Joint functional brain network atlas estimation and feature selection for neurological disorder diagnosis with application to autism.

Image-based brain maps, generally coined as 'intensity or image atlases', have led the field of brain mapping in health and disease for decades, while investigating a wide spectrum of neurological disorders. Estimating representative brain atlases constitute a fundamental step in several MRI-based neurological disorder mapping, diagnosis, and prognosis. However, these are strikingly lacking in the field of brain connectomics, where connectional brain atlases derived from functional MRI (fRMI) or diffusion MRI (dMRI) are almost absent. On the other hand, conventional connectomic-based classification methods traditionally resort to feature selection methods to decrease the high-dimensionality of connectomic data for learning how to diagnose new patients. However, these are generally limited by high computational cost and a large variability in performance across different datasets, which might hinder the identification of reproducible biomarkers.
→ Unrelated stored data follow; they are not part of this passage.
Lemma elem_of_gathered_quotes r req q :
  q ∈ gathered_quotes r req <->
  exists p, p ∈ providers r /\ suitable req p = true /\
            ProviderAdapter.get_quote p req = Ok (Some q).
Proof.
  unfold gathered_quotes, _filter_suitable_providers.
  rewrite list_elem_of_omap. split.
  - intros (o & Ho & Hq). cbn in Hq. subst o.
    apply list_elem_of_fmap in Ho as (p & Hp & Hin).
    apply list_elem_of_In, filter_In in Hin as [Hin Hs].
    exists p. split; [by apply list_elem_of_In|]. split; [done|].
    unfold _get_provider_quote in Hp.
    destruct (ProviderAdapter.get_quote p req) as [o|]; [|done]. by subst o.
  - intros (p & Hin & Hs & Hq). exists (Some q). split; [|done].
    apply list_elem_of_fmap. exists p. split.
    + unfold _get_provider_quote. by rewrite Hq.
    + apply list_elem_of_In, filter_In. split; [by apply list_elem_of_In|done].
Qed.

(** X2: [get_optimal_quotes] returns [max_quotes] quotes, or all the gathered
    ones when there are fewer; every returned quote was offered by a
    registered provider that supports the service type, covers the area and
    answered [get_quote] with it; when the gathered quotes fit under
    [max_quotes], the result is a rearrangement of them, none dropped and
    none repeated. *)
Theorem optimal_quotes_complete r now req n :
  length (get_optimal_quotes r now req n)
    = (n `min` length (gathered_quotes r req))%nat /\
  (forall q, q ∈ get_optimal_quotes r now req n ->
     exists p, p ∈ providers r /\ suitable req p = true /\
               ProviderAdapter.get_quote p req = Ok (Some q)) /\
  ((length (gathered_quotes r req) <= n)%nat ->
     get_optimal_quotes r now req n ≡ₚ gathered_quotes r req).
Proof.
  rewrite get_optimal_quotes_rank. split; [apply rank_quotes_length|]. split.
  - intros q Hq. apply elem_of_gathered_quotes.
    by eapply rank_quotes_elem.
  - apply rank_quotes_all.
Qed.

End Ranking.

Section Recommendation.
Import RouteOptimizer TesseractsGateway.


(** X5: when every registered provider either does not support the requested
    service type or area, declines ([None]) or raises, [request_movement]
    returns an empty list of quotes and no recommendation, raises nothing
    and leaves the gateway as it was. *)
Theorem no_offer_no_quotes (g : TesseractsGateway.t) now uuid req :
  (forall p, p ∈ RouteOptimizer.providers (router g) ->
     suitable req p = false \/
     ProviderAdapter.get_quote p req = Ok None \/
     is_ok (ProviderAdapter.get_quote p req) = false) ->
  request_movement g now uuid req
  = (mkMovementResponse ("req_" ++ uuid) [] None, g).
Proof.
  intros H.
  assert (Hg : gathered_quotes (router g) req = []).
  { destruct (gathered_quotes (router g) req) as [|q qs] eqn:E; [done|].
    assert (Hq : q ∈ gathered_quotes (router g) req)
      by (rewrite E; apply list_elem_of_here).
    apply elem_of_gathered_quotes in Hq as (p & Hin & Hs & Hq).
    destruct (H p Hin) as [Hn|[Hn|Hn]]; [congruence|congruence|].
    by rewrite Hq in Hn. }
  unfold request_movement. cbv zeta.
  rewrite get_optimal_quotes_rank, Hg. cbn. by destruct g.
Qed.

End Recommendation.

(** ** Signals, adjustments and weights *)

Section Signals.
Import RouteOptimizer.

(** X6: the cost score is antitone: a cheaper quote never has the lower cost
    score. *)
Theorem cheaper_never_scores_lower c1 c2 :
  (c1 <= c2)%Q ->
  (_normalize_cost_score c2 <= _normalize_cost_score c1)%Q.
Proof.
  intros Hle. unfold _normalize_cost_score.
  destruct (Qle_bool c1 5.00) eqn:H1, (Qle_bool c2 5.00) eqn:H2;
  destruct (Qle_bool 100.00 c1) eqn:H3, (Qle_bool 100.00 c2) eqn:H4;
  repeat match goal with
  | H : Qle_bool _ _ = true |- _ => apply Qle_bool_iff in H
  | H : Qle_bool _ _ = false |- _ => apply Qle_bool_false in H
  end; try lra; qsolve.
Qed.

Lemma priority_adjustment_lower now pr q :
  Quote_valid q -> (0.7 <= _get_priority_adjustment now pr q)%Q.
Proof.
  intros [[H0 H1] _]. unfold _get_priority_adjustment.
  destruct pr; try lra.
  cbv zeta. destruct (Qle_bool _ 10); [lra|].
  destruct (Qle_bool _ 20); lra.
Qed.

(** X7: for a quote with a confidence in [[0,1]] the priority adjustment lies
    between [0.7] and [1.3] for every priority, between [0.9] and [1.1]
    under high priority, and is [1] under low and normal priority. *)
Theorem priority_adjustment_range now pr q :
  Quote_valid q ->
  (0.7 <= _get_priority_adjustment now pr q /\
   _get_priority_adjustment now pr q <= 1.3)%Q /\
  (pr = HIGH ->
   (0.9 <= _get_priority_adjustment now pr q /\
    _get_priority_adjustment now pr q <= 1.1)%Q) /\
  (pr = LOW \/ pr = NORMAL -> _get_priority_adjustment now pr q == 1)%Q.
Proof.
  intros [[H0 H1] _]. unfold _get_priority_adjustment.
  destruct pr.
  - split; [lra|]. split; [done|]. intros _. reflexivity.
  - split; [lra|]. split; [done|]. intros _. reflexivity.
  - split; [lra|]. split; [intros _; lra|]. by intros [|].
  - split; [|split; [done|by intros [|]]].
    cbv zeta. destruct (Qle_bool _ 10); [lra|].
    destruct (Qle_bool _ 20); lra.
Qed.

(** X8: under weights none of which is negative (the time weight positive),
    the final score of a valid quote is strictly positive, for every
    priority and every clock value: no offer is scored down to zero. *)
Theorem quote_score_positive ws now q req :
  Quote_valid q -> weights_nonneg ws ->
  (0 < _calculate_quote_score ws now q req)%Q.
Proof.
  intros Hv (Hc & Ht & Hr & Hq).
  pose proof (priority_adjustment_lower now (priority req) q Hv) as Ha.
  pose proof (quality_score_range q Hv) as [Hq0 _].
  pose proof (cost_score_range (estimated_cost q)) as [Hc0 _].
  pose proof (time_score_lower now (estimated_pickup_time q)
                (estimated_delivery_time q) (requested_pickup_time req)) as Ht0.
  destruct Hv as [[Hr0 _] _].
  unfold _calculate_quote_score. cbv zeta.
  set (a := _get_priority_adjustment _ _ _) in *.
  set (c := _normalize_cost_score _) in *.
  set (t := _normalize_time_score _ _ _ _) in *.
  set (ql := _calculate_quality_score _) in *.
  set (r := confidence_score q) in *.
  set (wc := weight ws "cost") in *. set (wt := weight ws "time") in *.
  set (wr := weight ws "reliability") in *.
  set (wq := weight ws "quality") in *.
  clearbody a c t ql r wc wt wr wq.
  assert (0 <= wc * c)%Q by (apply Qmult_le_0_compat; lra).
  assert (0 <= wr * r)%Q by (apply Qmult_le_0_compat; lra).
  assert (0 <= wq * ql)%Q by (apply Qmult_le_0_compat; lra).
  assert (0 < wt * t)%Q by (apply Qmult_lt_0_compat; lra).
  apply Qmult_lt_0_compat; lra.
Qed.

(** X9: [update_weights] either raises, and then it is [WeightsError] and
    nothing has changed, or returns, and then the providers are the same,
    every key the update names has its new value and every other key keeps
    the value it had. *)
Theorem update_weights_merges_or_rejects self new_weights :
  (forall e, fst (update_weights self new_weights) = Raise e ->
     e = WeightsError /\ snd (update_weights self new_weights) = self) /\
  (fst (update_weights self new_weights) = Ok () ->
     providers (snd (update_weights self new_weights)) = providers self /\
     forall k,
       weights (snd (update_weights self new_weights)) !! k
       = match new_weights !! k with
         | Some v => Some v
         | None => weights self !! k
         end).
Proof.
  unfold update_weights.
  destruct (Qgt_bool _ _); cbn [fst snd providers weights].
  - split; [|done]. intros e [= <-]. done.
  - split; [done|]. intros _. split; [done|]. intros k.
    rewrite lookup_union. destruct (new_weights !! k), (weights self !! k); done.
Qed.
To address both limitations, we unprecedentedly propose a brain network atlas-guided feature selection (NAG-FS) method to disentangle the healthy from the disordered connectome. To this aim, given a population of brain connectomes, we propose to learn how estimate a centered and representative functional brain network atlas (i.e., a population center) to reliably map the functional connectome and its variability across training individuals, thereby capturing their shared traits (i.e., connectional fingerprint of a population). Essentially, we first learn the pairwise similarities between connectomes in the population to map them into different subspaces. Next, we non-linearly diffuse and fuse connectomes living in each subspace, respectively. By integrating the produced subspace-specific network atlases we ultimately estimate the population network atlas. Last, we compute the difference between healthy and disordered network atlases to identify the most discriminative features, which are then used to train a predictive learner. Our method boosted the classification performance by 6% in comparison to state-of-the-art FS methods when classifying autistic and healthy subjects.